[[ AVAILABLE DATA, beginning ]]

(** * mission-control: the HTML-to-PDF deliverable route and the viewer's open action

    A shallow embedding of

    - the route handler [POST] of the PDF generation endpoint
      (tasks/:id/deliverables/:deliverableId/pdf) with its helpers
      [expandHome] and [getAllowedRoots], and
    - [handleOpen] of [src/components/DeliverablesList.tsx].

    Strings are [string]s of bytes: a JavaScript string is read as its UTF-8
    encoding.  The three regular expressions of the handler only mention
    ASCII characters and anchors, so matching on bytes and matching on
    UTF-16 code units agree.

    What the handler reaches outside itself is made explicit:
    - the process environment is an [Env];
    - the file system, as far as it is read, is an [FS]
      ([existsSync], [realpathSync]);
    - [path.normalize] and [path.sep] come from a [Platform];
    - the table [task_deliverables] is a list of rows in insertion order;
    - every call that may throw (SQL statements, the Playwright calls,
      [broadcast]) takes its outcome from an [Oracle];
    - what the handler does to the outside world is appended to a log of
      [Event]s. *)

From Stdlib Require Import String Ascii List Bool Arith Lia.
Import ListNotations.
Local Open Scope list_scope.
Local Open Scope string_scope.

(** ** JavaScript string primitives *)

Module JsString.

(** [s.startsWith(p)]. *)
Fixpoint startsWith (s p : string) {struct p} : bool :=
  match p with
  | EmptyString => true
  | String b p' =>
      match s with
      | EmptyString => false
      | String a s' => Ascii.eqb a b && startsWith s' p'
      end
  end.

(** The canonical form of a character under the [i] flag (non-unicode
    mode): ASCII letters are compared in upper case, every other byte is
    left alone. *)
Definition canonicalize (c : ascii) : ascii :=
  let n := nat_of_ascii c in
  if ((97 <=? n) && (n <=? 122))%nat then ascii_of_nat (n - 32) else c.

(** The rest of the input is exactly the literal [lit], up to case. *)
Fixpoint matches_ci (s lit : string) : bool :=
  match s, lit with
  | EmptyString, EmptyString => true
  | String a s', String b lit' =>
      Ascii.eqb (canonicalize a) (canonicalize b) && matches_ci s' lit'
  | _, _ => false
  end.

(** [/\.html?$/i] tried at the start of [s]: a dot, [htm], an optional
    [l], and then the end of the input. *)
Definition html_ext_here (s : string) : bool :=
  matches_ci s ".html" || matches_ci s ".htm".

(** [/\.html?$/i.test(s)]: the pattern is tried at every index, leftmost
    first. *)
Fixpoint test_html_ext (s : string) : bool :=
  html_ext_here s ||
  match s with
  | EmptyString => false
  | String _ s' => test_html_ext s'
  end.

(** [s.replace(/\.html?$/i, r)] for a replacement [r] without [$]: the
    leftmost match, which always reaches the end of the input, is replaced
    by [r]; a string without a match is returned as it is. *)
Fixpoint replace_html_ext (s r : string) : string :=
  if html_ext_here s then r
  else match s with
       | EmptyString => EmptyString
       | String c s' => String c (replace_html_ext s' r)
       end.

[[ AVAILABLE DATA, end ]]

:: PROMPT ::
Restate all the material above, keeping each word as it is.

:: RESULT OF THIS EXERCISE ::
(** * mission-control: the HTML-to-PDF deliverable route and the viewer's open action

    A shallow embedding of

    - the route handler [POST] of the PDF generation endpoint
      (tasks/:id/deliverables/:deliverableId/pdf) with its helpers
      [expandHome] and [getAllowedRoots], and
    - [handleOpen] of [src/components/DeliverablesList.tsx].

    Strings are [string]s of bytes: a JavaScript string is read as its UTF-8
    encoding.  The three regular expressions of the handler only mention
    ASCII characters and anchors, so matching on bytes and matching on
    UTF-16 code units agree.

    What the handler reaches outside itself is made explicit:
    - the process environment is an [Env];
    - the file system, as far as it is read, is an [FS]
      ([existsSync], [realpathSync]);
    - [path.normalize] and [path.sep] come from a [Platform];
    - the table [task_deliverables] is a list of rows in insertion order;
    - every call that may throw (SQL statements, the Playwright calls,
      [broadcast]) takes its outcome from an [Oracle];
    - what the handler does to the outside world is appended to a log of
      [Event]s. *)

From Stdlib Require Import String Ascii List Bool Arith Lia.
Import ListNotations.
Local Open Scope list_scope.
Local Open Scope string_scope.

(** ** JavaScript string primitives *)

Module JsString.

(** [s.startsWith(p)]. *)
Fixpoint startsWith (s p : string) {struct p} : bool :=
  match p with
  | EmptyString => true
  | String b p' =>
      match s with
      | EmptyString => false
      | String a s' => Ascii.eqb a b && startsWith s' p'
      end
  end.

(** The canonical form of a character under the [i] flag (non-unicode
    mode): ASCII letters are compared in upper case, every other byte is
    left alone. *)
Definition canonicalize (c : ascii) : ascii :=
  let n := nat_of_ascii c in
  if ((97 <=? n) && (n <=? 122))%nat then ascii_of_nat (n - 32) else c.

(** The rest of the input is exactly the literal [lit], up to case. *)
Fixpoint matches_ci (s lit : string) : bool :=
  match s, lit with
  | EmptyString, EmptyString => true
  | String a s', String b lit' =>
      Ascii.eqb (canonicalize a) (canonicalize b) && matches_ci s' lit'
  | _, _ => false
  end.

(** [/\.html?$/i] tried at the start of [s]: a dot, [htm], an optional
    [l], and then the end of the input. *)
Definition html_ext_here (s : string) : bool :=
  matches_ci s ".html" || matches_ci s ".htm".

(** [/\.html?$/i.test(s)]: the pattern is tried at every index, leftmost
    first. *)
Fixpoint test_html_ext (s : string) : bool :=
  html_ext_here s ||
  match s with
  | EmptyString => false
  | String _ s' => test_html_ext s'
  end.

(** [s.replace(/\.html?$/i, r)] for a replacement [r] without [$]: the
    leftmost match, which always reaches the end of the input, is replaced
    by [r]; a string without a match is returned as it is. *)
Fixpoint replace_html_ext (s r : string) : string :=
  if html_ext_here s then r
  else match s with
       | EmptyString => EmptyString
       | String c s' => String c (replace_html_ext s' r)
       end.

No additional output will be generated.